Activity:
Only those lines running from the start of the listing below through the line that holds "in_data m = true" are to be written out, exactly and in full.
── Input records ──
Lemma in_payload_absorbs m p c : is_bytes p -> is_bytes c -> c <> [] ->
  in_data m = true -> (24 <= length p)%nat -> hdr m = header_of p -> nMessageSize (hdr m) <= MAX_PROTOCOL_MESSAGE_LENGTH ->
  nDataPos m = Z.of_nat (length p) - 24 -> nDataPos m < nMessageSize (hdr m) ->
  take (Z.to_nat (nDataPos m)) (vRecv m) = drop 24 p ->
  nDataPos m <= Z.of_nat (length (vRecv m)) <= Z.min (nMessageSize (hdr m)) (nDataPos m + 256 * 1024) ->
  exists n m', absorbs m p c n m'.
Proof.
  intros Hbp Hbc Hc Hd Hp Hh Hs Hpos Hlt Ht Hv. unfold MAX_PROTOCOL_MESSAGE_LENGTH in *.
  assert (0 < length c)%nat by (destruct c; cbn; [done|lia]).
  set (size := nMessageSize (hdr m)) in *. set (pos := nDataPos m) in *.
  set (n := Nat.min (Z.to_nat (size - pos)) (length c)).
  assert (Hcopy : Z.min (u32 (size - pos)) (Z.of_nat (length c)) = Z.of_nat n) by (rewrite u32_small by (unfold word; lia); lia).
  assert (Hn : u32 (pos + Z.of_nat n) = pos + Z.of_nat n) by (apply u32_small; unfold word; lia).
  assert (Hn2 : u32 (pos + Z.of_nat n + 256 * 1024) = pos + Z.of_nat n + 256 * 1024) by (apply u32_small; unfold word; lia).
  exists n. eexists. unfold absorbs. rewrite Hd. cbn [negb].
  split; [lia|]. split.
  { unfold readData. fold size pos. rewrite Hcopy, Hn, Hn2, Nat2Z.id. reflexivity. }
  set (v := if Z.of_nat (length (vRecv m)) <? pos + Z.of_nat n
            then resize_bytes (Z.to_nat (Z.min size (pos + Z.of_nat n + 256 * 1024))) (vRecv m) else vRecv m).
  assert (Hvl : pos + Z.of_nat n <= Z.of_nat (length v) <= Z.min size (pos + Z.of_nat n + 256 * 1024)).
  { unfold v. case_match eqn:E; [rewrite resize_length; lia|]. apply Z.ltb_ge in E. lia. }
  assert (Hvt : take (Z.to_nat pos) v = drop 24 p).
  { unfold v. case_match eqn:E; [|done]. apply Z.ltb_lt in E. rewrite resize_take by lia. done. }
  assert (Hw : take (Z.to_nat (pos + Z.of_nat n)) (overwrite v (Z.to_nat pos) (take n c)) = drop 24 (p ++ take n c)).
  { rewrite (overwrite_take _ (Z.to_nat pos)), Hvt by (rewrite length_take; lia). by rewrite drop_app_le by lia. }
  assert (Hwl : length (overwrite v (Z.to_nat pos) (take n c)) = length v) by (apply overwrite_length; rewrite length_take; lia).
  assert (Hq : (length (p ++ take n c) = length p + n)%nat) by (rewrite length_app, length_take; lia).
  split; [intros _; cbn; fold size; unfold MAX_PROTOCOL_MESSAGE_LENGTH; lia|].
  unfold whole, one_frame, complete, view, set_data. cbn [in_data hdr nDataPos vRecv]. rewrite Hd. cbn [negb]. fold size.
  destruct (Z.eq_dec size (pos + Z.of_nat n)) as [He|Hne].
  - right. rewrite Hwl, header_of_app, <- Hh, Hq by done. fold size. unfold MAX_PROTOCOL_MESSAGE_LENGTH.
    split_and!; try (by apply Z.eqb_eq); try lia.
    rewrite <- Hw. by rewrite (take_ge (overwrite _ _ _)) by lia.
  - left. split; [by apply Z.eqb_neq|]. apply in_payload; cbn [in_data hdr nDataPos vRecv]; fold size; rewrite ?Hwl, ?Hq; try done; try lia.
    by rewrite header_of_app by done.
Qed.

Lemma under_way_absorbs m p c : is_bytes p -> is_bytes c -> c <> [] -> under_way [m] p ->
  (exists n m', absorbs m p c n m') \/ refuses m p c.
Proof. intros Hp Hc Hne Ht. inversion Ht; subst; [by apply in_header_absorbs|left; by apply in_payload_absorbs]. Qed.

Lemma under_way_incomplete m p : under_way [m] p -> complete m = false.
Proof.
  inversion 1 as [|? ? Hd|? ? Hd ? ? ? ? Hlt]; subst; unfold complete; rewrite Hd; cbn [negb]; [done|].
  apply Z.eqb_neq. lia.
Qed.

(** The message that absorbs the next bytes, and those before it. *)
Definition current (ms : list CNetMessage) : list CNetMessage * CNetMessage :=
  match last ms with
  | Some m => if complete m then (ms, new_message net) else (removelast ms, m)
  | None => (ms, new_message net)
  end.

Lemma current_spec ms l p : holds ms l p ->
  Forall whole (current ms).1 /\ view <$> (current ms).1 = l /\ under_way [(current ms).2] p.
Proof.
  intros (cs & t & -> & Hcs & Hl & Ht). unfold current.
  assert (Hnew : under_way [new_message net] []) by (apply in_header; cbn; try done; lia).
  destruct t as [|m t'].
  - inversion Ht; subst. rewrite app_nil_r. destruct (last cs) as [m|] eqn:E; [|done].
    apply last_Some in E as [cs' ->]. pose proof (proj1 (Forall_app _ _ _) Hcs) as [_ Hm]. apply Forall_cons in Hm as [Hm _].
    by rewrite (proj1 Hm).
  - assert (t' = []) as -> by (by inversion Ht). rewrite last_snoc, (under_way_incomplete _ _ Ht), removelast_last. done.
Qed.
(* ===== verification/BlockChecks.v ===== *)
(** The checks on a block (main.cpp, checkpoints.cpp): those that need no context in
    [CheckBlock], the difficulty in [CheckWork], and those that depend on the previous
    block in [ContextualCheckBlockHeader] and [ContextualCheckBlock]; and the reading of
    blocks and transactions from disk.

    A check that holds leaves the validation state alone; one that fails ends the function
    with the state that [DoS] or [Invalid] returns.  What other parts of the node say is
    in [NodeEnv]; block files, the memory pool and the coin database are read by the
    functions of [Storage]. *)

From Stdlib Require Import SpecFloat String.
From stdpp Require Import gmap.
From S2P Require Import Prelude Uint256 Arith256 Params Subsidy Serialize Chain Pow Script Transaction Pubkey Merkle Validation Connect Kernel BestChain.

#[local] Abbreviation length := Datatypes.length.

Definition REJECT_OBSOLETE : Z := 0x11.
Definition REJECT_CHECKPOINT : Z := 0x43.
Definition STAKE_MIN_CONF : Z := 10.

(** A failed assertion or a null pointer, or an exception of a division. *)
Inductive crash := ChainCrash (e : chain_error) | Throws.

(** A crash, or a refusal with the validation state and whether the block is put into
    [mapRejectedBlocks]. *)
Inductive failure := Stops (c : crash) | Refused (st : CValidationState) (rejected : bool).

Abbreviation check := (result failure unit).

Definition refuse (st : CValidationState) : check := Err (Refused st false).

Record NodeEnv := {
  node : NodeView;                          (* the checkpoints *)
  HashGenesisBlock : uint256;
  adjusted_time : Z;                        (* GetAdjustedTime() *)
  swifttx_filtering : bool;                 (* IsSporkActive(SPORK_3_SWIFTTX_BLOCK_FILTERING) *)
  mapLockedInputs : gmap COutPoint uint256;
  initial_download : bool;                  (* IsInitialBlockDownload() *)
  IsBlockPayeeValid : CBlock -> Z -> bool;
  nMaxReorgDepth : Z                        (* -maxreorg or MaxReorganizationDepth() *)
}.

Record Storage := {
  raw_block : CDiskBlockPos -> option CBlock;                          (* the block at a position, deserialized *)
  pool_lookup : uint256 -> option CTransaction;                        (* mempool.lookup *)
  tx_index : option (uint256 -> option (option (CBlockHeader * CTransaction)));
    (* with -txindex: the entry of a transaction, and what the file has there *)
  coins_height : uint256 -> option Z                                   (* AccessCoins()->nHeight *)
}.

(** * Doubles *)

Fixpoint times256 (n : nat) (d : spec_float) : spec_float :=
  match n with O => d | S n => times256 n (double_mul d (double_of_Z 256)) end.
Fixpoint over256 (n : nat) (d : spec_float) : spec_float :=
  match n with O => d | S n => over256 n (SFdiv 53 1024 d (double_of_Z 256)) end.

Definition ConvertBitsToDouble (nBits : Z) : spec_float :=
  let nShift := Z.land (Z.shiftr nBits 24) 0xff in
  let dDiff := SFdiv 53 1024 (double_of_Z 0x0000ffff) (double_of_Z (Z.land nBits 0x00ffffff)) in
  over256 (Z.to_nat (nShift - 29)) (times256 (Z.to_nat (29 - nShift)) dDiff).

(** [abs(n1 - n2) > n1 * 0.5]. *)
Definition half_apart (n1 n2 : spec_float) : bool := SFltb (double_mul n1 (tenths 5)) (SFabs (SFsub 53 1024 n1 n2)).

Section Checks.
Context (ps : CChainParams) (hashes : sph) (env : NodeEnv) (disk : Storage).

Definition block_hash (block : CBlock) : uint256 := header_GetHash hashes (header block).

Local Open Scope result_scope.

(** * Reading *)

Definition ReadBlockFromDisk (pos : CDiskBlockPos) : option CBlock :=
  block ← raw_block disk pos;
  if negb (block_IsProofOfStake block) && negb (CheckProofOfWork ps (block_hash block) (bh_nBits (header block))) then None
  else Some block.

(** The version that takes an index entry. *)
Definition ReadIndexedBlock (b : CBlockIndex) : option CBlock :=
  block ← ReadBlockFromDisk (GetBlockPos b);
  if eq (block_hash block) (phashBlock b) then Some block else None.

(** With [fAllowSlow]; the hash of the block stays zero for a transaction of the pool. *)
Definition GetTransaction (st : store) (chainActive : chain) (hash : uint256) : option (CTransaction * uint256) :=
  match pool_lookup disk hash with
  | Some tx => Some (tx, zero W256)
  | None =>
      match tx_index disk with
      | Some ReadTxIndex =>
          match ReadTxIndex hash with
          | Some (Some (h, tx)) => if eq (tx_GetHash tx) hash then Some (tx, header_GetHash hashes h) else None
          | _ => None
          end
      | None =>
          let nHeight := default (-1) (coins_height disk hash) in
          pindexSlow ← (if 0 <? nHeight then chain_at chainActive nHeight else None);
          block ← ReadIndexedBlock (deref st pindexSlow);
          r ← list_find (fun tx => eq (tx_GetHash tx) hash = true) (vtx block);
          Some (r.2, phashBlock (deref st pindexSlow))
      end
  end.

(** * Checks without context *)

Definition CheckBlockHeader (hash : uint256) (nBits : Z) (st : CValidationState) (fCheckPOW : bool) : CValidationState * bool :=
  if fCheckPOW && negb (CheckProofOfWork ps hash nBits) then (DoS st 50 REJECT_INVALID "high-hash" false, false)
  else (st, true).

Definition check_header_time (block : CBlock) (st : CValidationState) : check :=
  let '(st', ok) := CheckBlockHeader (block_hash block) (bh_nBits (header block)) st (negb (block_IsProofOfStake block)) in
  if negb ok then refuse (DoS st' 100 REJECT_INVALID "bad-header" true)
  else if adjusted_time env + (if block_IsProofOfStake block then 180 else 7200) <? bh_nTime (header block)
  then refuse (Invalid st REJECT_INVALID "time-too-new")
  else Ok tt.

(** [Throws] for a Merkle tree that cannot be built, which does not happen. *)
Definition check_merkle (block : CBlock) (st : CValidationState) : check :=
  match BuildMerkleTree (vtx block) with
  | None => Err (Stops Throws)
  | Some (_, hashMerkleRoot2, mutated) =>
      if negb (eq (Transaction.hashMerkleRoot (header block)) hashMerkleRoot2) then refuse (DoS st 100 REJECT_INVALID "bad-txnmrklroot" true)
      else if mutated then refuse (DoS st 100 REJECT_INVALID "bad-txns-duplicate" true)
      else Ok tt
  end.

Definition check_shape (block : CBlock) (st : CValidationState) : check :=
  if (length (vtx block) =? 0)%nat || (MAX_BLOCK_SIZE <? Z.of_nat (length (vtx block)))
     || (MAX_BLOCK_SIZE <? Z.of_nat (length (enc c_block block)))
  then refuse (DoS st 100 REJECT_INVALID "bad-blk-length" false)
  else if negb (match vtx block with tx :: _ => IsCoinBase tx | [] => false end) then refuse (DoS st 100 REJECT_INVALID "bad-cb-missing" false)
  else if existsb IsCoinBase (drop 1 (vtx block)) then refuse (DoS st 100 REJECT_INVALID "bad-cb-multiple" false)
  else Ok tt.
Lemma adds_work_spec block work : wf256 work -> adds_work block work ->
  exists w, GetBlockProof (bh_nBits (header block)) = Some w /\ wf256 (add work w) /\ val work < val (add work w) /\
    val (add work w) = val work + 2 ^ 256 / (compact_value (bh_nBits (header block)) + 1).
Proof.
  intros Hw (Hc & Hneg & Hv & Hroom). destruct (GetBlockProof_spec _ Hc) as (w & -> & Hw' & Ew). exists w.
  rewrite Hneg, (proj2 (Z.leb_gt _ _)), (proj2 (Z.eqb_neq _ _)) in Ew by lia. cbn [orb] in Ew.
  assert (0 < 2 ^ 256 / (compact_value (bh_nBits (header block)) + 1)) by (apply Z.div_str_pos; lia).
  pose proof (val_range _ _ Hw) as Rw.
  assert (Ev : val (add work w) = val work + 2 ^ 256 / (compact_value (bh_nBits (header block)) + 1)).
  { rewrite (val_add W256), Ew by done. apply Z.mod_small. change (modulus W256) with (2 ^ 256) in *. lia. }
  split; [done|]. split; [by apply wf_add|]. split; [lia|done].
Qed.
(** * check-pricing-v2: availability and pricing of a booking request

    Shallow embedding of [src/app/api/check-pricing-v2/route.ts] (the [POST]
    handler) and the properties its specification states about it.

    Modelling conventions.
    - JavaScript numbers that the handler computes with (guest counts, amounts,
      minimum stays, night counts) are integers, [Z]; amounts are in minor
      units.  [0] is the only falsy number.
    - Objects used as dictionaries ([calendar.days], [dayPrice.prices],
      [dailyPrices]) are [gmap string _]; an absent key is [undefined].
    - Optional fields ([undefined]/[null]) are [option].
    - The handler is written in a small monad that records every collaborator
      call and every [console.log] line in order, and that carries the two
      ways a step can leave the straight-line code: [return NextResponse.json]
      and a thrown exception (caught by the single outer [catch]).
    - The modules the handler imports are not part of the handler; each is an
      interface (a class) and the handler is parametric in them.  Dates are
      valid [Date] objects. *)

From stdpp Require Import base strings gmap list pretty.

Local Open Scope string_scope.
Local Open Scope list_scope.
Local Open Scope Z_scope.

(** ** JavaScript values *)

(** [!x] is [negb (truthy x)]. *)
Definition truthyNumber (n : Z) : bool := negb (n =? 0).
Definition truthyString (s : string) : bool := negb (String.eqb s "").
Definition truthy {A} (t : A → bool) (o : option A) : bool :=
  match o with Some a => t a | None => false end.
───
Task solution:
Lemma in_payload_absorbs m p c : is_bytes p -> is_bytes c -> c <> [] ->
  in_data m = true -> (24 <= length p)%nat -> hdr m = header_of p -> nMessageSize (hdr m) <= MAX_PROTOCOL_MESSAGE_LENGTH ->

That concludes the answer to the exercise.